(* ===== verification/LogSize.v ===== *)
(** * The size of the log (src/crates/oxendb/src/db/mod.rs, db/txn.rs)

    [auto_checkpoint_bytes] bounds the log: however many threads commit,
    whatever fails and however often the machine stops, the log of a healthy
    database that no thread is writing to is below the limit, or empty. *)

From S2P Require Import Prelude Errors BTree Checksum Page FileHeader FileSys Disk WalRecord.
From S2P Require Import WalLog Recovery BufferPool PoolCache Database DbState Checkpoint.
From S2P Require Import Commit Reopen Restart Transactions System Threads Concurrent Serial Guarantees.
From S2P Require Import Isolation.

(** ** What operations leave alone *)

Section Preserved.
Context `{Cpu} `{HashOrder}.
Variable R : Database → Database → Prop.
Context `{!PreOrder R}.

(** [m] takes a database only to related ones. *)
Definition preserves {A} (m : M (Database * World) A) : Prop := ∀ s, R s.1 (m s).2.1.

Lemma preserves_ret {A} (a : A) : preserves (ret a).
Proof. by intros s. Qed.

Lemma preserves_panic {A} : preserves (panic : M _ A).
Proof. by intros s. Qed.

Lemma preserves_gets {A} (f : _ → A) : preserves (gets f).
Proof. by intros s. Qed.

Lemma preserves_bind {A B} (m : M _ A) (k : A → M _ B) :
  preserves m → (∀ a, preserves (k a)) → preserves (bind m k).
Proof.
  intros Hm Hk s. unfold bind. specialize (Hm s). destruct (m s) as [[a| |] s']; [|done..].
  etransitivity; [exact Hm|apply Hk].
Qed.

Lemma preserves_bind_ok {A B} (m : M _ (Result A)) (k : A → M _ (Result B)) :
  preserves m → (∀ a, preserves (k a)) → preserves (bind_ok m k).
Proof. intros Hm Hk. apply preserves_bind; [done|]. intros [a|e]; [apply Hk|apply preserves_ret]. Qed.

Lemma preserves_for_each {A} (body : A → M _ (Result unit)) xs :
  (∀ x, preserves (body x)) → preserves (for_each body xs).
Proof.
  intros Hb. induction xs as [|x xs IH]; cbn [for_each]; [apply preserves_ret|].
  by apply preserves_bind_ok.
Qed.

Lemma preserves_with_world {A} (m : M World A) : preserves (with_world m).
Proof. intros s. unfold with_world, zoom. by destruct (m s.2). Qed.

Hypothesis R_pool : ∀ db pl, R db (set_db_pool pl db).

Lemma preserves_with_pool {A} (m : M (BufferPool * World) A) : preserves (with_pool m).
Proof. intros s. unfold with_pool, zoom. destruct (m _) as [r [pl w]]. apply R_pool. Qed.

End Preserved.

(** [preserve] proves that an operation leaves alone what [R] speaks of. *)
Ltac preserve :=
  lazymatch goal with
  | |- preserves _ (bind _ _) => refine (preserves_bind _ _ _ _ (λ _, _))
  | |- preserves _ (bind_ok _ _) => refine (preserves_bind_ok _ _ _ _ (λ _, _))
  | |- preserves _ (for_each _ _) => refine (preserves_for_each _ _ _ (λ _, _))
  | |- preserves _ (ret _) => refine (preserves_ret _ _)
  | |- preserves _ (lift _) => refine (preserves_ret _ _)
  | |- preserves _ panic => refine (preserves_panic _)
  | |- preserves _ (gets _) => refine (preserves_gets _ _)
  | |- preserves _ (with_world _) => refine (preserves_with_world _ _)
  | |- preserves _ (with_pool _) => by refine (preserves_with_pool _ _ _)
  | |- preserves _ (match ?x with _ => _ end) => destruct x
  | |- preserves _ (modify _) => intros ?; by split_and?
  | |- preserves _ db_page_count => refine (preserves_gets _ _)
  | |- preserves _ read_txn_page_count => refine (preserves_gets _ _)
  | |- preserves _ db_check_poisoned => refine (preserves_gets _ _)
  | |- preserves _ (write_txn_read_page _ _) => unfold write_txn_read_page
  | |- preserves _ (page_mut _ _ _) => unfold page_mut
  | |- preserves _ (install_image _ _) => unfold install_image
  | |- preserves _ (flush_sync _) => unfold flush_sync
  | |- preserves _ next_txn_id => unfold next_txn_id
  | |- preserves _ (with_wal _) => unfold with_wal
  | |- preserves _ (with_wal_pure _) => unfold with_wal_pure
  | |- preserves _ (log _ _) => unfold log
  end.

(** ** The log between commits *)

Definition same_limit (db db' : Database) : Prop :=
  db_auto_checkpoint_bytes db' = db_auto_checkpoint_bytes db.

Definition same_log (db db' : Database) : Prop :=
  db_wal db' = db_wal db ∧ db_poisoned db' = db_poisoned db ∧ same_limit db db'.

#[global] Instance same_limit_preorder : PreOrder same_limit.
Proof. split; [by intros ?|]. unfold same_limit. intros ? ? ?. congruence. Qed.

#[global] Instance same_log_preorder : PreOrder same_log.
Proof. split; [by intros ?|]. unfold same_log, same_limit. intros ? ? ?. intuition congruence. Qed.

(** A log whose size is in order. *)
Definition settled (db : Database) : Prop :=
  db_poisoned db = true ∨
  match db_auto_checkpoint_bytes db with
  | Some limit => (durable_len (db_wal db) < Z.max limit (Z.of_nat WAL_HEADER_SIZE + 1))%Z
  | None => True
  end.

Lemma settled_same db db' : same_log db db' → settled db → settled db'.
Proof. unfold settled. by intros (-> & -> & ->). Qed.

(** A thread that has written to the log and not yet looked at its size, or
    found it too long. *)
Definition owes_checkpoint (pc : thread) : bool :=
  match pc with
  | PublishWaiting _ _ | Publishing _ | Published | Flushing _ _ | FlushingShard _ _ _ _
  | WritingHeader _ | SyncingHeader _ | ResettingLog _ | Failing _ => true
  | _ => false
  end.

Section Steps.
Context `{Cpu} `{HashOrder}.

Lemma returns_kept {A} R (m : M (Database * World) A) Q s :
  preserves R m →
  (∀ a db w, R (sh_db s) db → Q a {| sh_db := db; sh_world := w; sh_locks := sh_locks s |}) →
  returns (on_db m) Q s.
Proof.
  intros Hm HQ a s'. unfold on_db, zoom. specialize (Hm (sh_db s, sh_world s)).
  destruct (m _) as [r [db w]]. intros [= _ <-]. by apply HQ.
Qed.

(** Resetting the log empties it. *)
Lemma reset_len wal w :
  returns (wal_reset wal) (λ x _, x.1 = Ok tt → durable_len x.2 = Z.of_nat WAL_HEADER_SIZE) w.
Proof.
  unfold wal_reset. destruct (wal_check_poisoned wal); [|by apply returns_ret].
  case_match; [by apply returns_ret|]. apply returns_bind, returns_always.
  intros [[]|e] s; by apply returns_ret.
Qed.

Lemma settled_empty db : durable_len (db_wal db) = Z.of_nat WAL_HEADER_SIZE → settled db.
Proof. intros E. right. rewrite E. case_match; lia. Qed.

Lemma reset_settles Q s :
  (∀ r db w, same_limit (sh_db s) db → (r = Ok tt → settled db) →
     Q r {| sh_db := db; sh_world := w; sh_locks := sh_locks s |}) →
  returns (on_db (with_wal wal_reset)) Q s.
Proof.
  intros HQ r s'. unfold on_db, zoom, with_wal, bind, gets, with_world, zoom. cbn [fst snd].
  destruct (wal_reset (db_wal (sh_db s)) (sh_world s)) as [[[r' wal]| |] w] eqn:E; try done.
  intros [= -> <-]. apply HQ; [done|]. intros ->. apply settled_empty. by apply (reset_len _ _ _ _ E).
Qed.

(** [size_step] is [locks_step] with the log kept in sight. *)
Ltac size_step :=
  lazymatch goal with
  | |- returns (on_db (with_wal wal_reset)) _ _ => apply reset_settles; intros
  | |- returns (on_db poison) _ _ => apply returns_modify
  | |- returns (on_db (log _ _)) _ _ => apply (returns_kept same_limit); [repeat preserve|intros ? ? ? ?]
  | |- returns (on_db _) _ _ => apply (returns_kept same_log); [repeat preserve|intros ? ? ? ?]
  | |- _ => locks_step
  end.

(** What a step does to the size of the log. *)
Lemma tstep_size t pc a s :
  returns (tstep t pc a) (λ r s',
    match r with
    | None => True
    | Some (_, pc') =>
        same_limit (sh_db s) (sh_db s') ∧
        (owes_checkpoint pc' = true ∨ settled (sh_db s') ∨
         owes_checkpoint pc = false ∧ same_log (sh_db s) (sh_db s'))
    end) s.
Proof.
  destruct pc as [| | |h|h| | |txn|txn pages|count images|[|r images]| | |own [|i todo]|own todo i [|id ids]|own|own|own|ev];
    destruct a; cbn [tstep]; repeat size_step; try done; cbn [owes_checkpoint sh_db];
    unfold same_log in *; destruct_and?; unfold same_limit in *; cbn [sh_db] in *;
    (split; [simpl; congruence|]); try (by left); right; try (by right; split_and!; simpl; congruence); left.
  - right. rewrite Heqo. apply Z.leb_gt in Heqb. lia.
  - right. by rewrite Heqo.
  - subst. match goal with u : () |- _ => destruct u end. auto.
  - by left.
Qed.

(** A database that has just been opened has an empty log. *)
Definition empty_log (options : Options) (r : Result Database) : Prop :=
  match r with
  | Ok db => db_auto_checkpoint_bytes db = auto_checkpoint_bytes options ∧
             durable_len (db_wal db) = Z.of_nat WAL_HEADER_SIZE
  | Err _ => True
  end.

Lemma assemble_log d wal options report :
  durable_len wal = Z.of_nat WAL_HEADER_SIZE → empty_log options (assemble d wal options report).
Proof. intros E. unfold assemble. by destruct (pool_new _). Qed.

Lemma create_len p w :
  returns (wal_create p) (λ r _, match r with
    | Ok wal => durable_len wal = Z.of_nat WAL_HEADER_SIZE | Err _ => True end) w.
Proof.
  unfold wal_create. repeat (apply returns_bind_ok, returns_always; intros [?|?] ?; [|done]).
  by apply returns_ret.
Qed.

Lemma created_log p options d report w :
  returns (let? wal := wal_create p in lift (assemble d wal options report)) (λ r _, empty_log options r) w.
Proof.
  apply returns_bind_ok. eapply returns_mono; [apply create_len|]. intros [wal|e] w' E; [|done].
  by apply returns_ret, assemble_log.
Qed.

Lemma opened_log p options w : returns (db_open p options) (λ r _, empty_log options r) w.
Proof.
  unfold db_open, open_existing, db_create.
  apply returns_bind_ok, returns_always. intros [wl|?] ?; [|done].
  apply returns_bind, returns_always. intros [] ?.
  - apply returns_bind, returns_always. intros [] ?; simpl.
    + do 3 (apply returns_bind_ok, returns_always; intros [?|?] ?; [|done]).
      apply returns_bind. eapply returns_mono; [apply reset_len|]. intros [[[]|e] wal] w' E; apply returns_ret; [|done].
      by apply assemble_log, E.
    + apply returns_bind_ok, returns_always. intros [?|?] ?; [|done]. apply created_log.
  - destruct (create_if_missing options); simpl; [|by apply returns_ret].
    apply returns_bind, returns_always. intros [] ?; [by apply returns_ret|].
    apply returns_bind_ok, returns_always. intros [?|?] ?; [|done]. apply created_log.
Qed.

(** ** Runs *)

Variables (p : path) (options : Options) (n : nat).

(** The log is in order, or a thread is about to put it in order. *)
Definition log_ok (s : csystem) : Prop :=
  match s with
  | CRun sh ths =>
      db_auto_checkpoint_bytes (sh_db sh) = auto_checkpoint_bytes options ∧
      (settled (sh_db sh) ∨ ∃ t pc, ths !! t = Some pc ∧ owes_checkpoint pc = true)
  | _ => True
  end.

Lemma opened_log_ok db w w' k :
  db_open p options w = (Done (Ok db), w') →
  log_ok (CRun {| sh_db := db; sh_world := w'; sh_locks := unlocked |} (replicate k Idle)).
Proof. intros E. destruct (opened_log _ _ _ _ _ E) as [E1 E2]. split; [done|]. left. by apply settled_empty. Qed.

Lemma log_ok_step s ev s' : cstep p options n s ev s' → log_ok s → log_ok s'.
Proof.
  intros Hst Hok. destruct Hst as [t pc a plan sh ths ev pc' sh' Hpc _ E| | |w w1 db w' _ _ E| | |s plan w db w' _ E| |];
    try done; [|by eapply opened_log_ok..].
  destruct Hok as [Ea Hok], (tstep_size t pc a _ _ _ E) as [El Hs].
  unfold same_limit in El. simpl in El. split; [congruence|].
  assert (t < length ths) as Ht by by eapply lookup_lt_Some.
  destruct Hs as [Ho|[Hs|[Hpc0 Hs]]]; [right; exists t, pc'; by rewrite list_lookup_insert_eq|by left|].
  destruct Hok as [Hset|(u & qc & Hu & Ho)]; [left; by eapply settled_same|].
  right. exists u, qc. split; [|done]. rewrite list_lookup_insert_ne; [done|]. intros ->. congruence.
Qed.

Lemma log_ok_steps s evs s' : csteps p options n s evs s' → log_ok s → log_ok s'.
Proof. induction 1; [done|]. intros. eauto using log_ok_step. Qed.

(** C13. [auto_checkpoint_bytes] bounds the log.  In every state that threads
    can reach, through commits, checkpoints, failures, crashes and
    reopenings, in which no thread has the log locked and the database is not
    poisoned, the log is below the limit, or has just been emptied. *)
Theorem auto_checkpoint_bounds_log db w w' evs s ths limit :
  db_open p options w = (Done (Ok db), w') →
  csteps p options n (created_system db w' n) evs (CRun s ths) →
  auto_checkpoint_bytes options = Some limit →
  wal_lock (sh_locks s) = None → db_poisoned (sh_db s) = false →
  (durable_len (db_wal (sh_db s)) < Z.max limit (Z.of_nat WAL_HEADER_SIZE + 1))%Z.
Proof.
  intros Eo Hst Hl Hw Hp. destruct (log_ok_steps _ _ _ Hst) as [Ea Hok]; [by eapply opened_log_ok|].
  assert (locks_ok (sh_locks s) ths) as Hlk.
  { eapply (csteps_locks p options n); [done| |done]. intros sh ths' [= <- <-]. apply idle_locks. }
  destruct Hok as [[?|Hs]|(t & pc & Ht & Ho)]; [congruence|by rewrite Ea, Hl in Hs|].
  assert (wal_lock (sh_locks s) = Some t); [|congruence].
  apply (lk_wal _ _ Hlk). exists pc. split; [done|]. by destruct pc.
Qed.

End Steps.

(** ** Example *)

Module LogSizeWitness.
#[local] Existing Instance PageWitness.cpu.
#[local] Existing Instance PoolWitness.order.
Import DbWitness ThreadWitness.

(** A limit of 5000 bytes, and a commit that goes beyond it. *)
Definition capped : Options :=
  {| buffer_pool_pages := 1; create_if_missing := true; auto_checkpoint_bytes := Some 5000%Z |}.

Definition one_page : list job :=
  [(0, ABeginWrite, []); go 0; go 0; (0, AAlloc Heap, []); (0, ACommit, [])] ++ replicate 13 (go 0).

Lemma one_page_computes :
  check (λ y : Database * World,
    check (λ x : list cevent * Shared * list thread,
      bool_decide (wal_lock (sh_locks x.1.2) = None) && negb (db_poisoned (sh_db x.1.2)))
    (schedule one_page {| sh_db := y.1; sh_world := y.2; sh_locks := unlocked |} (replicate 2 Idle)))
  (opened_ok (db_open db_path capped DiskWitness.empty_world)) = true.
Proof. vm_compute. reflexivity. Qed.

Lemma auto_checkpoint_bounds_log_witness :
  ∃ s, wal_lock (sh_locks s) = None ∧ (durable_len (db_wal (sh_db s)) < 5000)%Z.
Proof.
  destruct (check_true _ _ one_page_computes) as ([db w] & Eo%opened_ok_Some & Hc).
  destruct (check_true _ _ Hc) as ([[evs s] ths] & E & [Hw Hp]%andb_true_iff). cbn [fst snd] in *.
  apply bool_decide_eq_true_1 in Hw. apply negb_true_iff in Hp. exists s. split; [exact Hw|].
  refine (auto_checkpoint_bounds_log db_path capped 2 db DiskWitness.empty_world w evs s ths 5000
    Eo (schedule_sound _ _ _ _ _ _ _ _ _ _ E) eq_refl Hw Hp).
  apply changes_marks. repeat constructor.
Defined.
End LogSizeWitness.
┄┄┄┄┄┄┄┄┄┄┄┄┄┄┄┄┄┄┄┄
For this exercise, copy each line from the listing above that has the word "alone".

(** ** What operations leave alone *)
(** [preserve] proves that an operation leaves alone what [R] speaks of. *)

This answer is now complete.